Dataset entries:

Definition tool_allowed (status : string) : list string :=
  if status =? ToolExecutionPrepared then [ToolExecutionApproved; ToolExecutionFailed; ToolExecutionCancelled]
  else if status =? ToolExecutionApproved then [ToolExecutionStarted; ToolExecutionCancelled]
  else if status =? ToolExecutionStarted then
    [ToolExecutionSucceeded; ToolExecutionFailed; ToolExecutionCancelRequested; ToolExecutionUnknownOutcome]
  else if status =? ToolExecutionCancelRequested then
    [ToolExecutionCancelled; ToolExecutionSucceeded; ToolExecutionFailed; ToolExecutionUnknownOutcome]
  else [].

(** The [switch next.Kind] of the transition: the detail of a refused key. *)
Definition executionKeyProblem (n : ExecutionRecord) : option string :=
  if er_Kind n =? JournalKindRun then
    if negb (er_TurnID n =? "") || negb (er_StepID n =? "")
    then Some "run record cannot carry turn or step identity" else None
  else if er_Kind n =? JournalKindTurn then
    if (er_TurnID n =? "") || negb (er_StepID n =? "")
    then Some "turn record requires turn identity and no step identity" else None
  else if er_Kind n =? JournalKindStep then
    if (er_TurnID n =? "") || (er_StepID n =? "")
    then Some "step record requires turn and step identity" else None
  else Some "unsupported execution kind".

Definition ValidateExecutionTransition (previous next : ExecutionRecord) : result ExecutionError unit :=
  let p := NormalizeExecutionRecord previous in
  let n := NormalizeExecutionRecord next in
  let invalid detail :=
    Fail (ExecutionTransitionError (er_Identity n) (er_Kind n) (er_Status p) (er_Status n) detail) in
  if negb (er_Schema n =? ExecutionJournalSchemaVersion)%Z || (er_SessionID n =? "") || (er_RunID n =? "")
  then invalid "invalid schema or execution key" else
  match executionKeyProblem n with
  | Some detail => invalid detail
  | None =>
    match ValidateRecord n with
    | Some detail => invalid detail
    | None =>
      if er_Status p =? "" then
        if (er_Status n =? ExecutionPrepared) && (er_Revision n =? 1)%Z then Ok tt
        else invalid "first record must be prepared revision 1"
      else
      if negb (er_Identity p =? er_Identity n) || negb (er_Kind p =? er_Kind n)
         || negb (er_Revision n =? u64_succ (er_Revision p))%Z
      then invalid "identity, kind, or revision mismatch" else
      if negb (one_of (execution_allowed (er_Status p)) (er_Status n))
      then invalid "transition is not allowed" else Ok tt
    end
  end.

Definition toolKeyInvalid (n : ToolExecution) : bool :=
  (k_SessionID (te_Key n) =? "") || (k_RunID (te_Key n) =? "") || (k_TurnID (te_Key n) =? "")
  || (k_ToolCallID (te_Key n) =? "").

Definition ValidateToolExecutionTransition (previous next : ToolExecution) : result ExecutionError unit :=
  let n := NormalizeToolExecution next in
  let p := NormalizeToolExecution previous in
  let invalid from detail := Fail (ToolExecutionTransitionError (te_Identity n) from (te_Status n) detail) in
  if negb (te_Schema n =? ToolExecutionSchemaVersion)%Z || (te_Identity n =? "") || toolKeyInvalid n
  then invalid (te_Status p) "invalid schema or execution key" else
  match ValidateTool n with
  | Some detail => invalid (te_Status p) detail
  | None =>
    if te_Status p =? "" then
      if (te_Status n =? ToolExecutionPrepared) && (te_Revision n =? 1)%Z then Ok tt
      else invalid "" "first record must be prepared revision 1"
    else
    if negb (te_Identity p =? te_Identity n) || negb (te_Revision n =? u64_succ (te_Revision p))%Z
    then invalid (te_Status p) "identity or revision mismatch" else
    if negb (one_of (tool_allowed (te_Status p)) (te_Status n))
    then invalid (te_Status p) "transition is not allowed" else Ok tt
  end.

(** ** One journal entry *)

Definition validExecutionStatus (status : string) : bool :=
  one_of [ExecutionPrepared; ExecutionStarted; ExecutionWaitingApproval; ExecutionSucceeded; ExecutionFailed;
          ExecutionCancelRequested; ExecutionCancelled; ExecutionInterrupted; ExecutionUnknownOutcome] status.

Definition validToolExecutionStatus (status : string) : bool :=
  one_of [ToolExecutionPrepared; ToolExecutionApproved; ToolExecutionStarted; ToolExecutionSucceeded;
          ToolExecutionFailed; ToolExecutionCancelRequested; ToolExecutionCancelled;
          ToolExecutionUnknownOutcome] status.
--
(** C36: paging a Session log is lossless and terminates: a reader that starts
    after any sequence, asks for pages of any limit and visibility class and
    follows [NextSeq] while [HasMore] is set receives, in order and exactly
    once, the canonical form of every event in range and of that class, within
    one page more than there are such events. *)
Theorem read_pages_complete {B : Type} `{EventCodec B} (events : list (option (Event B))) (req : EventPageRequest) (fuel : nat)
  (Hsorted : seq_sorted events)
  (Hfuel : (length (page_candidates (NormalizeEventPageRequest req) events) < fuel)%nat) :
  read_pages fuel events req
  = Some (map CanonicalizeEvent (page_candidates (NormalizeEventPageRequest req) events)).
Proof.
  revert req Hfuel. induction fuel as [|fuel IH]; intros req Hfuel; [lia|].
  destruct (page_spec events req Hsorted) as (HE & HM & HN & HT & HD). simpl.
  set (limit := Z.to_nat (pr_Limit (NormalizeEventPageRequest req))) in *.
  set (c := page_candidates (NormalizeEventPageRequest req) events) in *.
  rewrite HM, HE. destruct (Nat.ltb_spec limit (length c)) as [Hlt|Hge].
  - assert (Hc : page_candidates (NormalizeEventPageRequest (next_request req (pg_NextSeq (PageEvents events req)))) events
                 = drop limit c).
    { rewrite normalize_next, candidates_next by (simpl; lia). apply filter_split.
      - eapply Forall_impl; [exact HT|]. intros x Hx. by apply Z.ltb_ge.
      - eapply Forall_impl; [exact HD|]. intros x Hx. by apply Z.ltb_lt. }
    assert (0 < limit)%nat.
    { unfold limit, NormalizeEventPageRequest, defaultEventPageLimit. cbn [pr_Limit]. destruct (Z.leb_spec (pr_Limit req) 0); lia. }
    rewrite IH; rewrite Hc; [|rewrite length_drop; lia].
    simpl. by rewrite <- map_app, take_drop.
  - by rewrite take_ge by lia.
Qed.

* [ABOUT THIS TASK] For the lines above, output exactly those from the line containing "Definition validToolExecutionStatus (status" through the line containing "ToolExecutionUnknownOutcome] status.", and skip the others.

* [SOLUTION TO THIS PROBLEM]
Definition validToolExecutionStatus (status : string) : bool :=
  one_of [ToolExecutionPrepared; ToolExecutionApproved; ToolExecutionStarted; ToolExecutionSucceeded;
          ToolExecutionFailed; ToolExecutionCancelRequested; ToolExecutionCancelled;
          ToolExecutionUnknownOutcome] status.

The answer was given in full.